Namaste, lovely people!
I love being an empath. I feel very in-tune most of the time, and when I’m able to ground myself and handle the energy of other people, than I see my gift as a blessing. But there are real downs to this gift, and as I become more energetically aware, more spiritually-lightened, my sensitivities have started to become far more physical than just the emotional reactions I used to have.
I was on a flight a while ago and prior to us taking off, there was a huge fight between two families, where individuals threatened to fight one another and there was the possibility of individuals being removed. The families agreed to stay civil, but the tension was high, and we were stuck at the back with both the fighting families. Shortly after take-off, I felt immensely nauseous, and I never get sick from airplanes! I love flying! It was so uncomfortable, and no medication or usual therapies could help the sickness. It slowly passed after we landed and began to drive away from the airport.
Last night, at a most marvelous family dinner for Rosh Hashana (my partner’s family is Jewish), I began to, out of no where, feel really physically sick, like I was coming down with a bad cold. There was no reason for this feeling to pop out of no where, and I didn’t feel the “comings” of a cold, which I’ve pretty much nailed at this point from having worked with children for so many years. Then, as the dinner table began to clear, so too my “sudden cold” began to clear, and by the end of the night I was perfectly fine.
Analyzing these situations, I now very strongly believe that both times I was picking up on the energy of other individuals and feeling the physical reactions of their negative energies. It was clear on the flight who’s energies I was feeling within me, but at the family dinner it was less obvious. But, considering it is a family event of sorts, I imagine the stress was high for a lot of the people involved in organizing it (and one of them did actually have a cold!) so perhaps that’s what I was feeling…
Before, my empath abilities only had me feeling the emotional reaction’s to people’s energies, but this physical energy is far worse. I asked for Archangel protection, but when you’re overcome with these feelings, it’s hard to focus on the intention. I’m obviously still trying to work at protecting myself, and if anyone has any tips or tricks, I would be most grateful…
Unrelated entirely… who else is excited for Halloween!? I want to dress up like a sorceress goddess lady and dance around all night! I love going into stores and seeing all the Halloween decor, and I have to resist buying it all, especially the beautiful pieces I’ve been finding at Homesense, a Canadian decor store for 60% less than the brand-name price (same company as Marshall’s in the US). I’ve found the most outstanding pieces and I struggle to put them back on the shelf … haha! I also have to remind myself that I don’t have the biggest house and I need to think about where I’m going to put all this stuff, if I were to get it!

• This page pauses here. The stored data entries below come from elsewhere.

(** * Byte window inspector: the two diagnostic scripts of hodei-artifacts

    [find_error_char.py] and [check_bytes_correctly.py] read a schema file in
    binary mode and print what lies around byte offset 1175.  Both scripts are
    embedded here as programs of a small output-and-exception monad over the
    bytes of the file.  The offset 1175 that the scripts hard-code is the
    argument [pos] of the embedded scripts; the scripts themselves are the
    instances at [ERROR_POS].  The string literals of the scripts are kept
    verbatim (they mention 1175 in their text). *)

From Stdlib Require Import ZArith List Bool Lia String Ascii Sorted.
From Stdlib Require Import Strings.Byte DecimalString HexadecimalString DecimalN.
Import ListNotations.
Local Open Scope Z_scope.

(** ** Python values *)

(** [int] is [Z]; [bytes] is a list of bytes; [str] is the list of its code
    points. *)
Definition bytes := list byte.
Definition str := list Z.

Definition byte_int (b : byte) : Z := Z.of_N (Byte.to_N b).

(** [len(content)] *)
Definition len {A} (l : list A) : Z := Z.of_nat (List.length l).

(** A string literal of the source, all of whose characters are ASCII. *)
Definition lit (s : string) : str :=
  map (fun a => Z.of_N (N_of_ascii a)) (list_ascii_of_string s).

(** The escape [\n] inside a Python literal. *)
Definition NL : str := [10].

(** The bytes literal [b'\n']. *)
Definition newline : byte := "010"%byte.

(** *** Format specifications of the f-strings *)

Definition digits (z : Z) : str :=
  lit (DecimalString.NilEmpty.string_of_uint (N.to_uint (Z.to_N z))).

(** [{z}] and [{z:d}] *)
Definition fmt_d (z : Z) : str :=
  if z <? 0 then lit "-" ++ digits (- z) else digits z.

Definition hexdigits (z : Z) : str :=
  lit (HexadecimalString.NilEmpty.string_of_uint (N.to_hex_uint (Z.to_N z))).

(** Padding on the left up to a minimal width, as integers are aligned. *)
Definition pad_left (fill : Z) (width : nat) (s : str) : str :=
  repeat fill (width - List.length s)%nat ++ s.

(** The zero flag pads after the sign. *)
Definition pad_zero (width : nat) (z : Z) (body : str) : str :=
  if z <? 0
  then lit "-" ++ repeat 48 (width - 1 - List.length body)%nat ++ body
  else repeat 48 (width - List.length body)%nat ++ body.

(** [{z:4d}] and [{z:3d}] *)
Definition fmt_wd (width : nat) (z : Z) : str := pad_left 32 width (fmt_d z).

(** [{z:02x}] *)
Definition fmt_02x (z : Z) : str :=
  pad_zero 2 z (hexdigits (Z.abs z)).

(** ** Outcomes of a script *)

Inductive exn : Set :=
| IndexError
| ValueError.

Inductive result (A : Type) : Type :=
| Ok (a : A)
| Raise (e : exn).
Arguments Ok {A} a.
Arguments Raise {A} e.

(** A computation receives what has been printed so far and gives back what
    has been printed when it stops, one [str] for each call of [print], with
    either its value or the exception that nothing catches. *)
Definition py (A : Type) : Type := list str -> list str * result A.

Definition ret {A} (a : A) : py A := fun out => (out, Ok a).

Definition bind {A B} (m : py A) (k : A -> py B) : py B :=
  fun out =>
    match m out with
    | (out', Ok a) => k a out'
    | (out', Raise e) => (out', Raise e)
    end.

Definition raise {A} (e : exn) : py A := fun out => (out, Raise e).

Definition print (s : str) : py unit := fun out => (out ++ [s], Ok tt).

Declare Scope py_scope.
Delimit Scope py_scope with py.
Notation "x <- m ;; k" := (bind m (fun x => k))
  (at level 61, m at next level, right associativity) : py_scope.
Notation "m ;; k" := (bind m (fun _ => k))
  (at level 61, right associativity) : py_scope.

(** [for x in xs: body] *)
Fixpoint for_ {A} (xs : list A) (body : A -> py unit) : py unit :=
  match xs with
  | [] => ret tt
  | x :: xs' => bind (body x) (fun _ => for_ xs' body)
  end.

(** Running a script from an empty output. *)
Definition run {A} (m : py A) : list str * result A := m [].

(** ** Built-ins used by the scripts *)

(** [range(a, b)] *)
Definition range (a b : Z) : list Z :=
  map (fun k => a + Z.of_nat k) (seq 0 (Z.to_nat (b - a))).

(** [content[i]]: a negative index counts from the end, and an index outside
    the sequence raises [IndexError]. *)
Definition getitem (content : bytes) (i : Z) : py Z :=
  let j := if i <? 0 then i + len content else i in
  if j <? 0 then raise IndexError
  else match nth_error content (Z.to_nat j) with
       | Some b => ret (byte_int b)
       | None => raise IndexError
       end.

(** [chr(i)] *)
Definition chr (i : Z) : py str :=
  if (0 <=? i) && (i <? 1114112) then ret [i] else raise ValueError.

(** How a slice bound is brought into [0 .. n]. *)
Definition clamp_index (n i : Z) : Z :=
  if i <? 0 then Z.max 0 (i + n) else Z.min i n.

(** [content[a:b]] *)
Definition slice (content : bytes) (a b : Z) : bytes :=
  let a' := clamp_index (len content) a in
  let b' := clamp_index (len content) b in
  firstn (Z.to_nat (b' - a')) (skipn (Z.to_nat a') content).

(** Lowest and highest position of a byte in a list whose first element has
    index [i]; [-1] when the byte does not occur. *)
Fixpoint find_index (sub : byte) (l : bytes) (i : Z) : Z :=
  match l with
  | [] => -1
  | b :: l' => if Byte.eqb b sub then i else find_index sub l' (i + 1)
  end.

Fixpoint rfind_index (sub : byte) (l : bytes) (i : Z) : Z :=
  match l with
  | [] => -1
  | b :: l' =>
      let r := rfind_index sub l' (i + 1) in
      if r =? -1 then (if Byte.eqb b sub then i else -1) else r
  end.

(** [content.find(sub, start)] and [content.rfind(sub, start, end)] for a
    [sub] of one byte, which is how the scripts call them. *)
Definition find (content : bytes) (sub : byte) (start : Z) : Z :=
  let s := clamp_index (len content) start in
  find_index sub (skipn (Z.to_nat s) content) s.

Definition rfind (content : bytes) (sub : byte) (start end_ : Z) : Z :=
  let s := clamp_index (len content) start in
  let e := clamp_index (len content) end_ in
  rfind_index sub (firstn (Z.to_nat (e - s)) (skipn (Z.to_nat s) content)) s.

(** *** [bytes.decode('utf-8', errors='replace')]

    The decoder reads the bytes from left to right.  At each position it
    either decodes one well-formed sequence, or reports a span of one to three
    bytes as an error: an invalid start byte, a lead byte with the valid
    continuation bytes read before the offending byte, or a sequence that the
    end of the data cuts short.  The handler [replace] puts U+FFFD for each
    reported span and decoding resumes after it, so that no exception is
    raised. *)

Inductive chunk : Set :=
| Decoded (cp : Z) (src : bytes)
| Malformed (src : bytes).

Definition chunk_src (c : chunk) : bytes :=
  match c with
  | Decoded _ src => src
  | Malformed src => src
  end.

Definition REPLACEMENT : Z := 65533.

Definition chunk_char (c : chunk) : Z :=
  match c with
  | Decoded cp _ => cp
  | Malformed _ => REPLACEMENT
  end.

Definition is_continuation (ch : Z) : bool := (128 <=? ch) && (ch <? 192).

(** The second byte of a sequence of three or four bytes is restricted by
    the lead byte, which excludes overlong forms, surrogates and code points
    above U+10FFFF. *)
Definition bad_second3 (ch ch2 : Z) : bool :=
  negb (is_continuation ch2) || (if ch2 <? 160 then ch =? 224 else ch =? 237).

Definition bad_second4 (ch ch2 : Z) : bool :=
  negb (is_continuation ch2) || (if ch2 <? 144 then ch =? 240 else ch =? 244).

Definition cp2 (ch ch2 : Z) : Z :=
  Z.lor (Z.shiftl (Z.land ch 31) 6) (Z.land ch2 63).

Definition cp3 (ch ch2 ch3 : Z) : Z :=
  Z.lor (Z.lor (Z.shiftl (Z.land ch 15) 12) (Z.shiftl (Z.land ch2 63) 6))
        (Z.land ch3 63).

Definition cp4 (ch ch2 ch3 ch4 : Z) : Z :=
  Z.lor (Z.lor (Z.lor (Z.shiftl (Z.land ch 7) 18)
                      (Z.shiftl (Z.land ch2 63) 12))
               (Z.shiftl (Z.land ch3 63) 6))
        (Z.land ch4 63).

Autumn, for me, is hot chocolate and candles season, so I have been stocking up on pumpkin scented candles and have them running almost 24 hours a day. I’m looking forward to the Thanksgiving long weekend when I can head back up to the cottage for a much-needed escape from the suburbs for some forest living… it’s my happy place, and I’ve never actually been up in the Fall, so I’m so very excited.
But, back to Halloween! I wish I could pack my house full of spooky pieces and funky “potion” bottles and the like. At the fabric shop, I couldn’t resist the outstanding Halloween fabrics! I picked a new tarot cloth/altar cloth for the season, but let me tell you, choosing was no easy task!
Autumn truly feels like the most magical season. I know that everything is in the process of dying, so to speak, but it’s as if the whole planet bursts with colourful energy, prior to taking a rest for the winter months. It’s so beautiful. Everything about it gives me a sense of comfort and bliss, and, as I had hoped, I’m feeling the ongoing pull to the spiritual. As the cards read for me, work has been nothing but wonderful and this year, I truly found my niche and my happy place. The universe has blessed me.
I’m rambling tonight, I’ll stop here! Let me know if you’ve found any cool Halloween goodies or if you have any tips for my Empath issues!